Reputation: 5381
Say I am trying to use PyTorch to learn the equation y = 2x
and I want to generate an unlimited amount of data to train my model with. I am supposed to provide a __len__
function. Here's an example below. What should it be in this case? How do I specify the number of mini-batch iterations per epoch?
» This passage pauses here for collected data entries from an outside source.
(** The results of a run are such an object. *)
Lemma reconcile_overall (R : rules) (started : Z) (data : list entry) (r : results) :
  reconcile R started data = Some r ->
  exists r0,
    r_discrepancies r0 = r_discrepancies r
    /\ r_validationErrors r0 = r_validationErrors r
    /\ r_totals r0 = r_totals r
    /\ r_summary r = calculateSummaryMetrics r0
    /\ r_overall r = determineOverallStatus R (summarised r0).
Proof.
  unfold reconcile. destruct (findDiscrepancies R data) as [ds|]; [|discriminate].
  simpl. intros [= <-]. eexists. repeat split; reflexivity.
Qed.

End StatusLadder.

Ltac no_exists :=
  repeat match goal with
         | H : Exists _ _ |- _ => inversion H; clear H; subst; simpl in *
         | H : _ \/ _ |- _ => destruct H
         end;
  try discriminate; try congruence.

Lemma C2_status_ladder_witness :
  (let o := determineOverallStatus defaultRules
              (summarised (sampleResults 1 [sampleDiscrepancy "1" (Num (-60)) high]
                                         [] (Num (-60)))) in
   o_status o = critical /\ o_confidence o = 30%Z)
  /\ (let o := determineOverallStatus defaultRules
                 (summarised (sampleResults 2 [] [sampleGap] (Num 0))) in
      o_status o = warning /\ o_confidence o = 70%Z)
  /\ (let o := determineOverallStatus defaultRules
                 (summarised (sampleResults 2 [] [] (Num (-20)))) in
      o_status o = discrepancy /\ o_confidence o = 60%Z)
  /\ (let o := determineOverallStatus defaultRules
                 (summarised (sampleResults 2 [] [] (Num 3))) in
      o_status o = balanced /\ o_confidence o = 100%Z).
Proof.
  split; [|split; [|split]].
  - apply (C2_status_ladder defaultRules
             (sampleResults 1 [sampleDiscrepancy "1" (Num (-60)) high] [] (Num (-60)))).
    left. constructor. reflexivity.
  - apply (C2_status_ladder defaultRules (sampleResults 2 [] [sampleGap] (Num 0))).
    + intros Hh. simpl in Hh. no_exists.
    + right. simpl. discriminate.
  - apply (C2_status_ladder defaultRules (sampleResults 2 [] [] (Num (-20)))).
    + intros Hh. simpl in Hh. no_exists.
    + intros Hf. simpl in Hf. no_exists.
    + vm_compute. reflexivity.
  - apply (C2_status_ladder defaultRules (sampleResults 2 [] [] (Num 3))).
    + intros Hh. simpl in Hh. no_exists.
    + intros Hf. simpl in Hf. no_exists.
    + vm_compute. discriminate.
Defined.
Do I just set a number arbitrarily?
import numpy as np
from torch.utils.data import Dataset
class UnlimitedData(Dataset):
def __init__(self):
pass
def __getitem__(self, index):
x = np.random.randint(1,10)
y = 2 * x
return x, y
def __len__(self):
return 1000000 # This works but is not correct
Upvotes: 2
Views: 662
Reputation: 24701
You should use torch.utils.data.IterableDataset
instead of torch.utils.data.Dataset
. In your case it would be:
import torch
class Dataset(torch.utils.data.IterableDataset):
def __init__(self, batch_size):
super().__init__()
self.batch_size = batch_size
def __iter__(self):
while True:
x = torch.randint(1, 10, (self.batch_size,))
y = 2 * x
yield x, y
You should use batches (probably large ones), as that would speed up computations (pytorch is well suited for GPU computations on many samples at once).
Upvotes: 3